Records provided ▸
(** *** Acknowledging *)

(** What a node acknowledges of its leader's log it holds, or it is committed, or
    never will be: the node may sit on a snapshot of a later term. *)
Lemma acked_held s w L k :
  let T := pterm (pn s w) in
  let l := plog (pn s w) in
  PInv s → ll s T = Some L → (k ≤ length l)%nat → (k ≤ length L)%nat → agree (pfloor (pn s w)) k l L →
  (0 < k)%nat → tm L k = T → settled s k L ∨ holds l L T k ∨ blocked s T k.
Proof.
  intros T l HI HL Hk HkL Hag Hk0 Htm. destruct (I_seated s HI w) as [Hf Ha He].
  fold l in Hf, Ha, He. pose proof (agree_len _ _ _ Ha Hf) as Hlen.
  destruct (agree_dec_witness (pfloor (pn s w) `min` k) L (cl s)) as [HagL|(j & e & e' & ? & ? & ? & ?)];
    [lia..| |right; right; eapply (diverged s HI T L k j); eauto with lia].
  destruct (decide (k ≤ pfloor (pn s w))%nat) as [Hkf|Hkf].
  { left. split; [lia|]. eapply agree_weaken; [exact HagL|lia..]. }
  assert (agree 0 k L l) as HLl.
  { eapply agree_join with (b := pfloor (pn s w)); [|by apply agree_sym].
    eapply agree_trans; [eapply agree_weaken; [exact HagL|lia..]|by apply agree_sym]. }
  right. left. split; [done|]. split; [done|].
  destruct (tm_inside l (length l)) as (e & Hlast & Hte); [lia..|].
  destruct (He (length l - 1)%nat e ltac:(lia) Hlast) as (_ & _ & L' & HL' & Hag').
  replace (S (length l - 1)) with (length l) in Hag' by lia. rewrite <-Hte in HL'.
  rewrite (agree_tm _ _ _ _ (length l) Hag') in HL' |- * by lia.
  assert (length l ≤ length L')%nat as HlenL.
  { assert (is_Some (L' !! (length l - 1)%nat)) as Hs by (rewrite <-Hag' by lia; by eexists).
    apply lookup_lt_is_Some in Hs. lia. }
  assert (tm L' k = T) as Htk.
  { rewrite <-(agree_tm _ _ _ _ k Hag') by lia. by rewrite <-(agree_tm _ _ _ _ k HLl) by lia. }
  pose proof (leader_sorted s HI _ L' k (length l) HL' Hk HlenL). unfold upto. lia.
Qed.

Your objective ▸ Each record above should be reproduced in full, exactly as it stands.

Result of the exercise ▸
(** *** Acknowledging *)

(** What a node acknowledges of its leader's log it holds, or it is committed, or
    never will be: the node may sit on a snapshot of a later term. *)
Lemma acked_held s w L k :
  let T := pterm (pn s w) in
  let l := plog (pn s w) in
  PInv s → ll s T = Some L → (k ≤ length l)%nat → (k ≤ length L)%nat → agree (pfloor (pn s w)) k l L →
  (0 < k)%nat → tm L k = T → settled s k L ∨ holds l L T k ∨ blocked s T k.
Proof.
  intros T l HI HL Hk HkL Hag Hk0 Htm. destruct (I_seated s HI w) as [Hf Ha He].
  fold l in Hf, Ha, He. pose proof (agree_len _ _ _ Ha Hf) as Hlen.
  destruct (agree_dec_witness (pfloor (pn s w) `min` k) L (cl s)) as [HagL|(j & e & e' & ? & ? & ? & ?)];
    [lia..| |right; right; eapply (diverged s HI T L k j); eauto with lia].
  destruct (decide (k ≤ pfloor (pn s w))%nat) as [Hkf|Hkf].
  { left. split; [lia|]. eapply agree_weaken; [exact HagL|lia..]. }
  assert (agree 0 k L l) as HLl.
  { eapply agree_join with (b := pfloor (pn s w)); [|by apply agree_sym].
    eapply agree_trans; [eapply agree_weaken; [exact HagL|lia..]|by apply agree_sym]. }
  right. left. split; [done|]. split; [done|].
  destruct (tm_inside l (length l)) as (e & Hlast & Hte); [lia..|].
  destruct (He (length l - 1)%nat e ltac:(lia) Hlast) as (_ & _ & L' & HL' & Hag').
  replace (S (length l - 1)) with (length l) in Hag' by lia. rewrite <-Hte in HL'.
  rewrite (agree_tm _ _ _ _ (length l) Hag') in HL' |- * by lia.
  assert (length l ≤ length L')%nat as HlenL.
  { assert (is_Some (L' !! (length l - 1)%nat)) as Hs by (rewrite <-Hag' by lia; by eexists).
    apply lookup_lt_is_Some in Hs. lia. }
  assert (tm L' k = T) as Htk.
  { rewrite <-(agree_tm _ _ _ _ k Hag') by lia. by rewrite <-(agree_tm _ _ _ _ k HLl) by lia. }
  pose proof (leader_sorted s HI _ L' k (length l) HL' Hk HlenL). unfold upto. lia.
Qed.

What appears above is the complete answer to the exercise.